May 27, 2010

North Carolina Barbecue - East vs. West

Being from North Carolina, I'm a big fan of barbecue.

Barbecue is a noun. It's not a verb. One doesn't "barbecue" eats barbecue.

Barbecue is also not chicken or beef or lamb or goat. Barbecue is pork. And, barbecue is cooked over wood......slowly.

If you have any questions, please ask for my copy of "Holy Smoke," it's the bible of North Carolina Barbecue. Or, consult with the North Carolina Barbecue Society.

Now, in North Carolina we have our adherents to Eastern 'Cue and believers in Western 'Cue.

What's the difference?

In Eastern North Carolina, barbecue is a whole pig cooked over wood. The sauce is vinegar-based. No tomatoes!

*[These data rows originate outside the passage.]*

(* ===== verification/Stream.v ===== *)
(** * events/stream (crates/mcp-events-server/src/handlers/stream.rs).

    The async stream is a state machine: each transition runs the generator
    up to its next shared-state access or suspension, and other tasks may
    operate on the buffer between any two of them.  A broadcast receiver
    (tokio) is a position in the log of its channel: it yields the values in
    order, may be told that it [Lagged] past some of them, and ends after the
    last value once the sender is gone.  The vector of frames that a select
    arm collects is flushed before anything else is yielded, so frames are
    listed when they are built. *)
From S2P Require Import Prelude RustStd Lib Json Wire Buffer History Registry Config Mapping State Handlers.

Section stream.
Context {J : JsonLib} {C : Chrono}.

(** ** Frames *)
Inductive Frame : Type :=
| ActiveFrame (p : EventsActiveParams)
| EventFrame (o : EventOccurrence)
| HeartbeatFrame (p : EventsHeartbeatParams)
| FinalFrame (r : JsonRpcResponse).

Definition notif (method : string) (params : Value) : JsonRpcRequest := notification method (Some params).

(** The message a frame's [data:] line carries. *)
Definition frame_message (f : Frame) : JsonRpcRequest + JsonRpcResponse :=
  match f with
  | ActiveFrame p => inl (notif consts.NOTIF_EVENTS_ACTIVE (enc_EventsActiveParams p))
  | EventFrame o => inl (notif consts.NOTIF_EVENTS_EVENT (enc_EventOccurrence o))
  | HeartbeatFrame p => inl (notif consts.NOTIF_EVENTS_HEARTBEAT (enc_EventsHeartbeatParams p))
  | FinalFrame r => inr r
  end.

Definition seq_of (cursor : string) : Z :=
  default 0 ('(_, s) ← split_once ":" cursor; u64_from_str s).

(** ** The generator *)
Record StreamCfg := {
  sc_id : RequestId;
  sc_params : StreamEventsParams;
  sc_filter : option ParamFilter
}.

Inductive Phase : Type := Opening | Probing | Replaying | Tailing | Resyncing | Finished.

#[export] Instance Phase_eq_dec : EqDecision Phase.
Proof. solve_decision. Defined.

(** The locals: the receiver's position, [cur] and [last_seq]. *)
Record StreamState := {
  s_phase : Phase;
  s_rx : nat;
  s_cur : string;
  s_last : Z
}.

Inductive Recv : Type := Received | Lagged (skipped : nat) | Closed.

Inductive Input : Type :=
| InOther (o : BufOp)   (* another task *)
| InSubscribe
| InRead (now : Z)
| InRecv (r : Recv)
| InTick.

(** What a transition yields, and the [truncated] of a read of the replay or
    resync loop, which the code drops. *)
Record Output := { out_frames : list Frame; out_truncated : bool }.

Definition yields (l : list Frame) : Output := {| out_frames := l; out_truncated := false |}.

Definition stream_meta (c : StreamCfg) : Value :=
  json_obj [(consts.META_SUBSCRIPTION_ID, enc_RequestId (sc_id c))].

Definition active_frame (c : StreamCfg) (cur : string) (truncated : bool) : Frame :=
  ActiveFrame {| ea_cursor := Some cur; ea_truncated := truncated; ea_meta := stream_meta c |}.

Definition with_cursor_meta (o : EventOccurrence) (cur : string) (meta : Value) : EventOccurrence :=
  {| eo_event_id := eo_event_id o; eo_name := eo_name o; eo_timestamp := eo_timestamp o;
     eo_data := eo_data o; eo_cursor := Some (Some cur); eo_meta := Some meta |}.

Definition with_meta (o : EventOccurrence) (meta : Value) : EventOccurrence :=
  {| eo_event_id := eo_event_id o; eo_name := eo_name o; eo_timestamp := eo_timestamp o;
     eo_data := eo_data o; eo_cursor := eo_cursor o; eo_meta := Some meta |}.

Definition stream_new : StreamState := {| s_phase := Opening; s_rx := 0; s_cur := ""; s_last := 0 |}.

(** Leaving the replay loop. *)
Definition start_tail (rx : nat) (cur : string) : StreamState :=
  {| s_phase := Tailing; s_rx := rx; s_cur := cur; s_last := seq_of cur |}.

(** The probe. *)
Definition probe (c : StreamCfg) (s : StreamState) (b : EventBuffer) (now : Z)
    : StreamState * EventBuffer * Output :=
  let p := sc_params c in
  let '(b, r) := read b now (sp_name p) (sp_cursor p) (sp_max_age_ms p) (Some 0) (sp_params p) (sc_filter c) in
  let s' := if rr_has_more r
            then {| s_phase := Replaying; s_rx := s_rx s; s_cur := rr_cursor r; s_last := s_last s |}
            else start_tail (s_rx s) (rr_cursor r) in
  (s', b, yields [active_frame c (rr_cursor r) (rr_truncated r)]).

(** One pass of a one-event-per-read loop: the next position, the frame, and
    whether the loop goes on. *)
Definition read_one (c : StreamCfg) (cur : string) (age : option Z) (b : EventBuffer) (now : Z)
    : EventBuffer * string * bool * Output :=
  let p := sc_params c in
  let '(b, r) := read b now (sp_name p) (Some cur) age (Some 1) (sp_params p) (sc_filter c) in
  match rr_events r with
  | [] => (b, rr_cursor r, false, {| out_frames := []; out_truncated := rr_truncated r |})
  | occ :: _ =>
      (b, rr_cursor r, rr_has_more r,
       {| out_frames := [EventFrame (with_cursor_meta occ (rr_cursor r) (stream_meta c))];
          out_truncated := rr_truncated r |})
  end.

Definition replay (c : StreamCfg) (s : StreamState) (b : EventBuffer) (now : Z)
    : StreamState * EventBuffer * Output :=
  let '(b, cur, more, out) := read_one c (s_cur s) (sp_max_age_ms (sc_params c)) b now in
  (if more then {| s_phase := Replaying; s_rx := s_rx s; s_cur := cur; s_last := s_last s |}
   else start_tail (s_rx s) cur, b, out).

Definition resync (c : StreamCfg) (s : StreamState) (b : EventBuffer) (now : Z)
    : StreamState * EventBuffer * Output :=
  let '(b, cur, more, out) := read_one c (s_cur s) None b now in
  (if more then {| s_phase := Resyncing; s_rx := s_rx s; s_cur := cur; s_last := s_last s |}
   else {| s_phase := Tailing; s_rx := s_rx s; s_cur := cur; s_last := Z.max (s_last s) (seq_of cur) |},
   b, out).

(** A live event. *)
Definition receive (c : StreamCfg) (s : StreamState) (le : LiveEvent) : StreamState * list Frame :=
  let s1 := {| s_phase := Tailing; s_rx := S (s_rx s); s_cur := s_cur s; s_last := s_last s |} in
  if s_last s <? le_seq le then
    let occ := le_occurrence le in
    let cur := match eo_cursor occ with Some (Some x) => x | _ => s_cur s end in
    let deliver := match sp_params (sc_params c), sc_filter c with
                   | Some p, Some f => f p (eo_data occ)
                   | _, _ => true
                   end in
    ({| s_phase := Tailing; s_rx := S (s_rx s); s_cur := cur; s_last := le_seq le |},
     if deliver then [EventFrame (with_meta occ (stream_meta c))] else [])
  else (s1, []).

(** One transition; [None] when the input is not possible in this state. *)
Definition stream_step (c : StreamCfg) (s : StreamState) (b : EventBuffer) (i : Input)
    : option (StreamState * EventBuffer * Output) :=
  let log := tx (type_state b (sp_name (sc_params c))) in
  match i, s_phase s with
  | InOther o, _ => Some (s, buf_step b o, yields [])
  | InSubscribe, Opening =>
      let '(b, rx) := live b (sp_name (sc_params c)) in
      Some ({| s_phase := Probing; s_rx := rx; s_cur := s_cur s; s_last := s_last s |}, b, yields [])
  | InRead now, Probing => Some (probe c s b now)
  | InRead now, Replaying => Some (replay c s b now)
  | InRead now, Resyncing => Some (resync c s b now)
  | InRecv Received, Tailing =>
      match log !! s_rx s with
      | Some le => let '(s', fs) := receive c s le in Some (s', b, yields fs)
      | None => None
      end
  | InRecv (Lagged k), Tailing =>
      if bool_decide (0 < k /\ s_rx s + k <= length log)%nat then
        Some ({| s_phase := Resyncing; s_rx := s_rx s + k; s_cur := s_cur s; s_last := s_last s |}, b,
              yields [active_frame c (s_cur s) true])
      else None
  | InRecv Closed, Tailing =>
      if bool_decide (s_rx s = length log) then
        Some ({| s_phase := Finished; s_rx := s_rx s; s_cur := s_cur s; s_last := s_last s |}, b,
              yields [FinalFrame (success (sc_id c) (json_obj [("_meta", JObject [])]))])
      else None
  | InTick, Tailing =>
      Some (s, b, yields [HeartbeatFrame {| eh_cursor := Some (s_cur s); eh_meta := stream_meta c |}])
  | _, _ => None
  end.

In Western North Carolina, they tend to cook pork shoulders. They also tend to use gas fires. And, the sauce (those heathens), is tomato-based. Really, it's ketchup-based.

Eastern Sauce
  • 1 gallon cider vinegar
  • 1 1/3 cups crushed red pepper
  • 2 tablespoons black pepper
  • 1/4 cup salt
  • 1 cup brown sugar (optional, but common today)
  • Combine, heat and simmer for a few minutes. Then let it sit for at least 4 hours. No need to put this in the fridge.

Western Sauce

  • 3 quarts white vinegar
  • 1 quart water
  • 5 1/3 cups ketchup
  • 1/2 cup sugar
  • 4 teaspoons cayenne
  • 4 teaspoons black pepper
  • 3 tablespoons
  • Combine and simmer for 15 minutes and bring it to a boil. Then cool.